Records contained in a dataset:
:::::
(* ===== verification/FsLog.v ===== *)
(** * fs/transactionlog.go and fs/transactionprioritylog.go: logs as files

    A transaction appends a line of JSON for each step to a file of its own in one
    folder; a sweeper claims the oldest aged file under the lock of the hour and
    reads its lines back.  The file that a transaction has open stays open when its
    name is removed, so the folder is a map from names to file objects.  Every call
    of the operating system may fail, and a write that fails may have written any
    number of bytes. *)

From stdpp Require Import gmap.
From stdpp Require Import propset.
From S2P Require Import Prelude Wp Handle HashmapSpec Stores Sector NodeRepo TwoPhase TxLog TwoPhaseProps.

(** ** The folder of the logs *)

Inductive log_error :=
| ErrCreate (fn : string) | ErrOpen (fn : string) | ErrWriteLog | ErrRemoveLog (fn : string)
| ErrMkdirLogs | ErrReadDir | ErrTooLong | ErrReadLog | ErrParse
| ErrBlock (e : block_error) | ErrUnmarshal.

(** A file: its bytes and when they were last modified. *)
Record logfile := mkLogfile { lfi_bytes : list Z; lfi_ModTime : Z }.

(** [lf_faults] says how the next calls end: [Some k] for one that fails, after [k]
    bytes if it transfers any.  [lf_gone] are the names that are removed between the
    listing of the folder and a look at the file. *)
Record logfolder := mkLogfolder {
  lf_there : bool;
  lf_names : gmap string nat;
  lf_objects : gmap nat logfile;
  lf_next : nat;
  lf_now : Z;
  lf_faults : list (option nat);
  lf_gone : list string;
}.
Definition set_lf_there (b : bool) (s : logfolder) : logfolder :=
  mkLogfolder b (lf_names s) (lf_objects s) (lf_next s) (lf_now s) (lf_faults s) (lf_gone s).
Definition set_lf_names (m : gmap string nat) (s : logfolder) : logfolder :=
  mkLogfolder (lf_there s) m (lf_objects s) (lf_next s) (lf_now s) (lf_faults s) (lf_gone s).
Definition set_lf_objects (m : gmap nat logfile) (s : logfolder) : logfolder :=
  mkLogfolder (lf_there s) (lf_names s) m (lf_next s) (lf_now s) (lf_faults s) (lf_gone s).
Definition set_lf_next (n : nat) (s : logfolder) : logfolder :=
  mkLogfolder (lf_there s) (lf_names s) (lf_objects s) n (lf_now s) (lf_faults s) (lf_gone s).
Definition set_lf_now (t : Z) (s : logfolder) : logfolder :=
  mkLogfolder (lf_there s) (lf_names s) (lf_objects s) (lf_next s) t (lf_faults s) (lf_gone s).
Definition set_lf_faults (l : list (option nat)) (s : logfolder) : logfolder :=
  mkLogfolder (lf_there s) (lf_names s) (lf_objects s) (lf_next s) (lf_now s) l (lf_gone s).

Local Abbreviation F := (M logfolder log_error).

(** How the next call ends. *)
Definition fault : F (option nat) := λ s,
  match lf_faults s with [] => (Ret None, s) | f :: fs => (Ret f, set_lf_faults fs s) end.
(* ===== verification/StoreRepo.v ===== *)
(** * fs/storerepository.go: the information about stores

    A directory for each store with a file of JSON, a list of the stores, and the
    L2 cache in front of them.  A call that changes something holds locks of the L2
    cache; the file system, the folders and the actions to replicate are those of
    Replication. *)

From Stdlib Require Import Ascii.
From stdpp Require Import gmap.
From S2P Require Import Prelude Wp Handle HashmapSpec Stores NodeRepo TwoPhase FsLog FileTree StoreJson Replication.

(** [defer]: a call that is made however the one before it ends. *)
Definition deferring {S E A} (d : M S E ()) (m : M S E A) : M S E A := λ s,
  let '(o, s1) := m s in
  match d s1 with (Panic, s2) => (Panic, s2) | (_, s2) => (o, s2) end.

Lemma wp_deferring {S E A} (d : M S E ()) (m : M S E A) s Q R :
  wp m s (λ a s1, wp d s1 (λ _ s2, Q a s2) (λ _ s2, Q a s2)) (λ e s1, wp d s1 (λ _ s2, R e s2) (λ _ s2, R e s2)) →
  wp (deferring d m) s Q R.
Proof.
  unfold wp, deferring. destruct (m s) as [[a|e|] s1]; [| |done]; by destruct (d s1) as [[[]|e'|] s2].
Qed.

Section repository.
Context {CS CE Rest : Type} `{LK : Locker CS CE} `{LI : L2Structs CS CE (info Rest)}
  `{LD : L2Structs CS CE ReplicationTrackedDetails}.
(** The working directory, the home directory, [strings.TrimSpace]; the [n]-th call
    of [sop.NewUUID]; the order in which a map is ranged over. *)
Context (cwd : list string) (home : option (list string)) (TrimSpace : string → string) (gen : nat → UUID)
  (range_names : gset string → list string).
(** JSON: what is not written out in StoreJson, and what bytes are read as. *)
Context (json_rest : Z → bool → Rest → option (list Z)) (uuid_text : UUID → string)
  (Unmarshal_info : list Z → option (info Rest)) (Unmarshal_names : list Z → option (list string)).

Local Abbreviation info := (info Rest).
Local Abbreviation repl := (repl CS).
Local Abbreviation R := (M repl (repl_error CE)).
Local Abbreviation on_cache := (@on_cache CS CE _).
Local Abbreviation on_tree := (@on_tree CS CE _).

Definition lockStoreListKey : string := "infs_sr".
Definition lockStoreListDuration : Z := 10 * 60 * a_second.
Definition updateStoresLockDuration : Z := 15 * 60 * a_second.
Definition storeListFilename : string := "storelist.txt".
Definition StoreInfoFilename : string := "storeinfo.txt".
Definition RegistryHashModValueFilename : string := "reghashmod.txt".

(** The JSON of a list of names. *)
Definition Marshal_names (names : list string) : list Z :=
  [91]%Z ++ concat (imap (λ i s, (if decide (i = 0) then [] else [comma]) ++ quote s) names) ++ [93]%Z.

(** The path of a store's file: [Update] and [Add] begin it with a separator. *)
Definition info_file (name : string) : string := join name StoreInfoFilename.
Definition info_path (name : string) : string := String slash (info_file name).

(** ** fileiowithreplication.go *)

Definition record_action (a : action) : R () := modify (λ s, set_r_actions (r_actions s ++ [a]) s).
Definition new_writer : R () := modify (set_r_actions []).

Definition exists_ (fn : string) : R bool := p ← active_path cwd fn; on_tree (fio_Exists p).
Definition read_ (fn : string) : R (list Z) := p ← active_path cwd fn; on_tree (fio_ReadFile p).
Definition write_ (trackActions : bool) (fn : string) (bs : list Z) : R () :=
  p ← active_path cwd fn;
  on_tree (fio_WriteFile p bs);;
  if trackActions then record_action (WriteAction fn bs) else mret ().
Definition createStore (trackActions : bool) (folder : string) : R () :=
  p ← active_path cwd folder;
  on_tree (fio_MkdirAll p);;
  if trackActions then record_action (CreateAction folder) else mret ().
Definition removeStore (trackActions : bool) (folder : string) : R () :=
  fn ← formatActiveFolderEntity folder;
  on_tree (fio_RemoveAll cwd home TrimSpace fn);;
  if trackActions then record_action (RemoveAction folder) else mret ().

Definition replicate_action (a : action) : R () :=
  match a with
  | WriteAction fn bs => p ← passive_path cwd fn; on_tree (fio_WriteFile p bs)
  | CreateAction folder => p ← passive_path cwd folder; on_tree (fio_MkdirAll p)
  | RemoveAction folder => fn ← formatPassiveFolderEntity folder; on_tree (fio_RemoveAll cwd home TrimSpace fn)
  end.
Fixpoint replicate_actions (l : list action) : R () :=
  match l with [] => mret () | a :: l => replicate_action a;; replicate_actions l end.
Definition replicate_ : R () :=
  on_ ← gets (λ s, rt_replicate (r_tracker s));
  if negb on_ then mret ()
  else l ← gets r_actions; replicate_actions l;; modify (set_r_actions []).

(** ** Locks and the cache *)

Definition formatCacheKey (name : string) : R string :=
  bf ← getActiveBaseFolder; mret (String.append bf (String.append ":" name)).

Fixpoint CreateLockKeys (keys : list string) : R (list LockKey) :=
  match keys with
  | [] => mret []
  | k :: keys =>
      id ← gets (λ s, gen (r_drawn s));
      modify (λ s, set_r_drawn (S (r_drawn s)) s);;
      ks ← CreateLockKeys keys;
      mret (mkLockKey (NamedKey k) id :: ks)
  end.

(** [sop.Retry]: the first attempt and five more. *)
Fixpoint lock_attempts (n : nat) (duration : Z) (ks : list LockKey) : R () :=
  let again (e : repl_error CE) := match n with O => fail e | S n => lock_attempts n duration ks end in
  handle (on_cache (locks_DualLock duration ks))
    (λ ok, if (ok : bool) then mret () else again ELockFailed)
    again.
Definition DualLock_retry (duration : Z) (ks : list LockKey) : R () := lock_attempts 5 duration ks.
Definition Unlock_ (ks : list LockKey) : R () := on_cache (locks_Unlock ks).

(** The cache keeps the JSON of the information; an error is logged. *)
Definition cache_info (name : string) (i : info) : R () :=
  key ← formatCacheKey name;
  logged (on_cache (l2s_Set key (persisted i) (i_StoreInfoCacheDuration i))).

(** ** Reading *)

(** [GetAll] *)
Definition GetAll : R (option (list string)) :=
  there ← exists_ storeListFilename;
  if negb there then mret None
  else
    ba ← read_ storeListFilename;
    match Unmarshal_names ba with Some l => mret (Some l) | None => fail EDecode end.

(** [GetWithTTL]: what is cached comes first. *)
Definition get_cached (isCacheTTL : bool) (cacheDuration : Z) (name : string) : R (option info) :=
  key ← formatCacheKey name;
  handle (on_cache (if isCacheTTL then l2s_GetEx key cacheDuration else l2s_Get key)) mret (λ _, mret None).

Fixpoint look_in_cache (isCacheTTL : bool) (cacheDuration : Z) (names : list string) : R (list info * list string) :=
  match names with
  | [] => mret ([], [])
  | n :: names =>
      found ← get_cached isCacheTTL cacheDuration n;
      r ← look_in_cache isCacheTTL cacheDuration names;
      mret (match (found : option info) with Some i => (i :: (r : list info * list string).1, r.2) | None => (r.1, n :: r.2) end)
  end.

Fixpoint load_files (names : list string) : R (list info) :=
  match names with
  | [] => mret []
  | n :: names =>
      there ← exists_ (info_file n);
      if negb there then load_files names
      else
        ba ← read_ (info_file n);
        match Unmarshal_info ba with
        | None => fail EDecode
        | Some store =>
            cache_info (i_Name store) store;;
            stores ← load_files names;
            mret (store :: stores)
        end
  end.

Definition GetWithTTL (isCacheTTL : bool) (cacheDuration : Z) (names : list string) : R (list info) :=
  r ← look_in_cache isCacheTTL cacheDuration names;
  match (r : list info * list string) with
  | (stores, []) => mret stores
  | (stores, notInCache) => loaded ← load_files notInCache; mret (stores ++ loaded)
  end.
Definition Get (names : list string) : R (list info) := GetWithTTL false 0 names.

(** [getFromCache] *)
Fixpoint getFromCache (names : list string) : R (list info) :=
  match names with
  | [] => mret []
  | n :: names =>
      found ← get_cached false 0 n;
      stores ← getFromCache names;
      mret (match (found : option info) with Some i => i :: stores | None => stores end)
  end.

(** ** Adding *)

Fixpoint merge_names (names : list string) (known : gset string) : result (repl_error CE) (gset string) :=
  match names with
  | [] => Ok known
  | n :: names => if decide (n ∈ known) then Err (EStoreExists n) else merge_names names ({[n]} ∪ known)
  end.

Fixpoint write_infos (stores : list info) : R () :=
  match stores with
  | [] => mret ()
  | x :: stores =>
      createStore true (i_Name x);;
      match Marshal_info json_rest uuid_text x with
      | None => fail (EStoreMarshal (i_Name x))
      | Some ba => write_ true (info_path (i_Name x)) ba;; write_infos stores
      end
  end.
Fixpoint cache_infos (stores : list info) : R () :=
  match stores with [] => mret () | x :: stores => cache_info (i_Name x) x;; cache_infos stores end.

Definition Add (stores : list info) : R () :=
  if decide (length stores = 0) then mret ()
  else
    key ← formatCacheKey lockStoreListKey;
    lk ← CreateLockKeys [key];
    DualLock_retry lockStoreListDuration lk;;
    deferring (Unlock_ lk) (
      sl ← GetAll;
      match merge_names (i_Name <$> stores) (list_to_set (from_option id [] (sl : option (list string)))) with
      | Err e => fail e
      | Ok storesLookup =>
          new_writer;;
          (if (sl : option (list string)) then mret () else createStore true EmptyString);;
          write_ true storeListFilename (Marshal_names (range_names storesLookup));;
          write_infos stores;;
          replicate_;;
          cache_infos stores
      end).

(** ** Updating *)

(** The count and the time are patched into the file; [false] when that fails. *)
Definition fast_write (name : string) (count timestamp : Z) : R bool :=
  handle (read_ (info_path name))
    (λ ba, match patch_info ba count timestamp with
           | Ok patched => handle (write_ true (info_path name) patched) (λ _, mret true) (λ _, mret false)
           | Err _ => mret false
           end)
    (λ _, mret false).

(** The closure [undo], for the stores that were written and what they were before;
    its errors are ignored. *)
Definition undo_one (x original : info) : R () :=
  sis ← handle (GetWithTTL (i_IsStoreInfoCacheTTL x) (i_StoreInfoCacheDuration x) [i_Name x]) mret (λ _, mret []);
  match (sis : list info) with
  | [] => mret ()
  | si :: _ =>
      let si := set_Timestamp (i_Timestamp original) (set_Count (wrap_s 64 (i_Count si - i_CountDelta x)) si) in
      fast ← (if negb (bool_decide (i_Name si = EmptyString)) && negb (i_NeedsMetaDataSave x)
              then fast_write (i_Name x) (i_Count si) (i_Timestamp si) else mret false);
      if (fast : bool) then cache_info (i_Name si) si
      else match Marshal_info json_rest uuid_text si with
           | None => mret ()
           | Some ba =>
               handle (write_ true (info_path (i_Name x)) ba)
                 (λ _, cache_info (i_Name si) (set_NeedsMetaDataSave false si)) (λ _, mret ())
           end
  end.
Fixpoint undo (done : list (info * info)) : R () :=
  match done with [] => mret () | (x, original) :: done => undo_one x original;; undo done end.

(** The loop over the sorted stores; [done] are those already written. *)
Fixpoint update_loop (done : list (info * info)) (stores : list info) : R (list info) :=
  match stores with
  | [] => mret done.*1
  | x :: stores =>
      r ← handle (GetWithTTL (i_IsStoreInfoCacheTTL x) (i_StoreInfoCacheDuration x) [i_Name x])
            (λ sis, mret (sis, None)) (λ e, mret ([], Some e));
      match (r : list info * option (repl_error CE)) with
      | ([], err) => undo done;; match err with Some e => fail e | None => mret [] end
      | (si :: _, _) =>
          let x := set_Count (wrap_s 64 (i_Count si + i_CountDelta x)) x in
          fast ← (if negb (bool_decide (i_Name si = EmptyString)) && negb (i_NeedsMetaDataSave x)
                  then fast_write (i_Name x) (i_Count x) (i_Timestamp x) else mret false);
          if (fast : bool) then cache_info (i_Name x) x;; update_loop (done ++ [(x, si)]) stores
          else match Marshal_info json_rest uuid_text x with
               | None => undo done;; fail (EStoreMarshal (i_Name x))
               | Some ba =>
                   handle (write_ true (info_path (i_Name x)) ba)
                     (λ _, let x := set_NeedsMetaDataSave false x in
                           cache_info (i_Name x) x;; update_loop (done ++ [(x, si)]) stores)
                     (λ e, undo done;; fail e)
               end
      end
  end.

(** [slices.SortFunc] by name. *)
Definition name_le (x y : info) : Prop := string_le (i_Name x) (i_Name y).
#[export] Instance name_le_dec : RelDecision name_le.
Proof. intros x y. unfold name_le. apply _. Defined.
Definition sort_stores (stores : list info) : list info := merge_sort name_le stores.

Fixpoint format_keys (names : list string) : R (list string) :=
  match names with [] => mret [] | n :: names => k ← formatCacheKey n; ks ← format_keys names; mret (k :: ks) end.

Definition Update (stores : list info) : R (list info) :=
  if decide (length stores = 0) then mret []
  else
    let stores := sort_stores stores in
    keys ← format_keys (i_Name <$> stores);
    lockKeys ← CreateLockKeys keys;
    handle (DualLock_retry updateStoresLockDuration lockKeys) mret (λ e, logged (Unlock_ lockKeys);; fail e);;
    new_writer;;
    deferring (Unlock_ lockKeys) (update_loop [] stores).

(** ** Removing *)

Fixpoint remove_loop (names : list string) (errs : list (repl_error CE)) : R (list (repl_error CE)) :=
  match names with
  | [] => mret errs
  | n :: names =>
      key ← formatCacheKey n;
      logged (on_cache (l2s_Delete (V := info) key));;
      errs ← handle (removeStore true n) (λ _, mret errs) (λ e, mret (errs ++ [ERemoveStore n e]));
      remove_loop names errs
  end.

Definition Remove (storeNames : list string) : R () :=
  key ← formatCacheKey lockStoreListKey;
  lk ← CreateLockKeys [key];
  DualLock_retry lockStoreListDuration lk;;
  deferring (Unlock_ lk) (
    sl ← GetAll;
    new_writer;;
    errs ← remove_loop storeNames [];
    let storesLookup := list_to_set (from_option id [] (sl : option (list string))) ∖ list_to_set storeNames : gset string in
    let storeList := merge_sort string_le (elements storesLookup) in
    handle (write_ true storeListFilename (Marshal_names storeList)) mret (λ e, fail (EWriteStoreList e));;
    errs ← handle replicate_ (λ _, mret errs) (λ e, mret (errs ++ [e]));
    match (errs : list (repl_error CE)) with [] => mret () | _ => fail (EJoined errs) end).

(** ** Replication *)

Definition Replicate (stores : list info) : R () :=
  on_ ← gets (λ s, rt_replicate (r_tracker s));
  failed ← gets (λ s, FailedToReplicate (details s));
  if negb on_ || failed then mret ()
  else
    (fix go (stores : list info) : R () :=
       match stores with
       | [] => mret ()
       | x :: stores =>
           match Marshal_info json_rest uuid_text x with
           | None => handleFailedToReplicate cwd;; fail (EStoreMarshal (i_Name x))
           | Some ba =>
               p ← passive_path cwd (info_file (i_Name x));
               handle (on_tree (fio_WriteFile p ba)) (λ _, go stores) (λ e, handleFailedToReplicate cwd;; fail e)
           end
       end) stores.
End repository.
:::::
* **WORK TASK**: All lines from the top of the data through the line containing "reads its lines" need to be retyped exactly, and nothing more.

* **WRITTEN REPLY**:
(* ===== verification/FsLog.v ===== *)
(** * fs/transactionlog.go and fs/transactionprioritylog.go: logs as files

    A transaction appends a line of JSON for each step to a file of its own in one
    folder; a sweeper claims the oldest aged file under the lock of the hour and
    reads its lines back.  The file that a transaction has open stays open when its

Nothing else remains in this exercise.